Ravemen PR1200 -2.jpg

The 1,200 lumen headline brightness is only available when you're using both of the CREE XM-L2 LEDs, of which one is a high beam and one a dipped beam. A proper road friendly dipped beam. See, everyone? It's really not that hard. A simple lens change and you get a squared-off beam that's great for road use, and because nearly all of the light is going down onto the road and not into the trees, and the eyes of oncoming traffic, it feels a lot brighter than the 600 lumens that Ravemen claim.

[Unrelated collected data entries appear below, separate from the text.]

(* ===== verification/Decimal.v ===== *)
(** Decimal printing: what [snprintf] with ["%d"], ["%ld"] and
    [std::to_string] produce, and the facts about it that the printed
    timestamps and the connection names need. *)
From Stdlib Require Export Ascii.
From stdpp Require Export pretty.
From S2P Require Import Prelude.

(** [snprintf(buf, cap, ...)] keeps at most [cap - 1] characters. *)
Definition snprintf (cap : nat) (s : string) : string := String.substring 0 (cap - 1) s.

Lemma substring_all s n : (String.length s ≤ n)%nat → String.substring 0 n s = s.
Proof.
  revert n. induction s as [|c s IH]; intros [|n] Hn; cbn in *; try done; [lia|].
  rewrite IH by lia. done.
Qed.

Lemma snprintf_fits cap s : (String.length s < cap)%nat → snprintf cap s = s.
Proof. intros. apply substring_all. lia. Qed.

Lemma string_length_app s1 s2 :
  String.length (s1 +:+ s2) = (String.length s1 + String.length s2)%nat.
Proof. induction s1 as [|c s1 IH]; [done|]. cbn. by rewrite <- IH. Qed.

(** All characters of a string satisfy [P]. *)
Fixpoint all_chars (P : Ascii.ascii → Prop) (s : string) : Prop :=
  match s with
  | EmptyString => True
  | String c s => P c ∧ all_chars P s
  end.

Definition is_digit (c : Ascii.ascii) : Prop :=
  c ∈ ["0"; "1"; "2"; "3"; "4"; "5"; "6"; "7"; "8"; "9"]%char.

Definition is_numeric (c : Ascii.ascii) : Prop := is_digit c ∨ c = "-"%char.

#[export] Instance is_digit_dec c : Decision (is_digit c) := list_elem_of_dec _ _.
#[export] Instance is_numeric_dec c : Decision (is_numeric c).
Proof. unfold is_numeric. apply _. Defined.

Lemma dot_not_numeric : ¬ is_numeric "."%char.
Proof. by apply (bool_decide_unpack (¬ is_numeric "."%char)). Qed.

Lemma all_chars_impl (P Q : Ascii.ascii → Prop) s :
  (∀ c, P c → Q c) → all_chars P s → all_chars Q s.
Proof. intros HPQ. induction s; cbn; naive_solver. Qed.

Lemma pretty_N_char_digit n : is_digit (pretty_N_char n).
Proof.
  unfold is_digit, pretty_N_char.
  repeat case_match; repeat first [apply list_elem_of_here | apply list_elem_of_further].
Qed.

Lemma pretty_N_go_chars n s :
  all_chars is_digit s → all_chars is_digit (pretty_N_go n s).
Proof.
  revert s. induction (N.lt_wf_0 n) as [n _ IH]; intros s Hs.
  destruct (decide (n = 0)%N) as [->|Hn]; [done|].
  rewrite pretty_N_go_step by lia. apply IH.
  - apply N.div_lt; lia.
  - split; [apply pretty_N_char_digit|done].
Qed.

Lemma pretty_N_go_length k n s :
  (n < 10 ^ N.of_nat k)%N → (String.length (pretty_N_go n s) ≤ k + String.length s)%nat.
Proof.
  revert n s. induction k as [|k IH]; intros n s Hn.
  { assert (n = 0)%N as -> by (cbn in Hn; lia). done. }
  destruct (decide (n = 0)%N) as [->|Hne]; [rewrite pretty_N_go_0; lia|].
  rewrite pretty_N_go_step by lia. etransitivity; [apply IH|cbn; lia].
  rewrite Nat2N.inj_succ, N.pow_succ_r' in Hn. apply N.Div0.div_lt_upper_bound. lia.
Qed.

Lemma pretty_Z_chars (z : Z) : all_chars is_numeric (pretty z).
Proof.
  assert (HN : ∀ n : N, all_chars is_numeric (pretty n)).
  { intros n. unfold pretty, pretty_N. case_decide.
    - split; [left; apply list_elem_of_here|done].
    - eapply all_chars_impl; [by left|]. by apply pretty_N_go_chars. }
  destruct z; [split; [left; apply list_elem_of_here|done]|apply HN|].
  split; [by right|apply HN].
Qed.

Lemma pretty_pos_length p k :
  Z.pos p < 10 ^ Z.of_nat k → (String.length (pretty (N.pos p)) ≤ k)%nat.
Proof.
  intros Hp. unfold pretty, pretty_N. rewrite decide_False by lia.
  etransitivity; [apply pretty_N_go_length with (k := k)|cbn; lia].
  apply N2Z.inj_lt. rewrite N2Z.inj_pow, nat_N_Z. exact Hp.
Qed.

Lemma pretty_Z_length_nonneg (z : Z) k :
  (0 < k)%nat → 0 ≤ z < 10 ^ Z.of_nat k → (String.length (pretty z) ≤ k)%nat.
Proof.
  intros Hk Hz. destruct z as [|p|p]; [cbn; lia| |lia].
  change (pretty (Z.pos p)) with (pretty (N.pos p)). apply pretty_pos_length. lia.
Qed.

Lemma pretty_Z_length (z : Z) k :
  (0 < k)%nat → - 10 ^ Z.of_nat k < z < 10 ^ Z.of_nat k →
  (String.length (pretty z) ≤ k + 1)%nat.
Proof.
  intros Hk Hz. destruct (decide (0 ≤ z)).
  - pose proof (pretty_Z_length_nonneg z k ltac:(lia) ltac:(lia)). lia.
  - destruct z as [|p|p]; [lia..|].
    change (pretty (Z.neg p)) with (String "-"%char (pretty (N.pos p))). cbn [String.length].
    pose proof (pretty_pos_length p k ltac:(lia)). lia.
Qed.

(** A character none of the fields contains separates them. *)
Lemma split_at_separator sep a1 a2 b1 b2 :
  all_chars (λ c, c ≠ sep) a1 → all_chars (λ c, c ≠ sep) a2 →
  a1 +:+ String sep b1 = a2 +:+ String sep b2 → a1 = a2 ∧ b1 = b2.
Proof.
  revert a2. induction a1 as [|c1 a1 IH]; intros [|c2 a2]; cbn; intros H1 H2 He.
  - by injection He.
  - injection He as -> _. by destruct H2.
  - injection He as -> _. by destruct H1.
  - injection He as -> He. destruct (IH a2) as [-> ->]; naive_solver.
Qed.

Lemma pretty_Z_no sep (z : Z) : ¬ is_numeric sep → all_chars (λ c, c ≠ sep) (pretty z).
Proof.
  intros Hsep. eapply all_chars_impl; [|apply pretty_Z_chars]. by intros c Hc ->.
Qed.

The dipped beam has a square profile
The spot adds a bright, circular beam

There are times when you want the full power of both beams though, and Ravemen supply the PR1200 with a remote, a sustained press of which gives it both barrels. It's useful for picking a line on fast corners in the dark, and probably would also be good for giving an eyeful to drivers who don't dip. I couldn't possibly comment. The remote plugs into the charging port on the back of the light and you can position it pretty much where you want. If I was using the PR1200 on just the one bike I'd probably run the cable under the bar tape and stick it somewhere I could access it from the drops, but it's simple to fit on top with O-rings if you're moving it between bikes.

Ravemen PR1200 -3.jpg

Up top there's a simple LED display that tells you what mode you're in (mountain bike or road) and how long you've got left before you're plunged into darkness. This ranges from a couple of hours in full-beam, 1,200-lumen mode to 21hrs in 100-lumen road beam. That's three nights' worth of light, and even the 100-lumen setting is enough to ride on the road at night at a useful pace because pretty much all that light is going where it's needed. The 200-lumen setting is the one you'd use for a single-night ride: 9.5 hours is what Ravemen claim, and I managed not far off that in testing. In total there are eight modes: 600, 400, 200 and 100 lumen road modes, 1,200, 600 and 300 lumen high beam modes and a 100-lumen pulse flash.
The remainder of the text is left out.